| WHAT YOU NEED TO DO |
The response should contain only those lines of the entries below that include the string "split".

| PROVIDED RECORDS |
Lemma thread_list_queue_witness :
  exists tl' m', tlinsert (MkList 100 200) 300
    (<[100 := demo_thread 200]> (<[200 := demo_thread 0]> (<[300 := demo_thread 7]> ∅))) = Done tl' m' /\
    tl_rep m' tl' [100; 200; 300].
Proof.
  destruct (thread_list_queue
    (<[100 := demo_thread 200]> (<[200 := demo_thread 0]> (<[300 := demo_thread 7]> ∅)))
    (MkList 100 200) [100; 200]) as (_ & H & _).
  - split; [|reflexivity]. split; [reflexivity|]. split; [done|]. exists (demo_thread 200).
    split; [reflexivity|]. split; [reflexivity|]. split; [done|]. exists (demo_thread 0).
    split; reflexivity.
  - repeat constructor; set_solver.
  - destruct (H 300 (demo_thread 7)) as (tl' & m' & E & R & _); [set_solver|done|reflexivity|].
    exists tl', m'. split; [exact E|exact R].
Defined.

| ANSWER SECTION |
  - split; [|reflexivity]. split; [reflexivity|]. split; [done|]. exists (demo_thread 200).
    split; [reflexivity|]. split; [reflexivity|]. split; [done|]. exists (demo_thread 0).
    split; reflexivity.
    exists tl', m'. split; [exact E|exact R].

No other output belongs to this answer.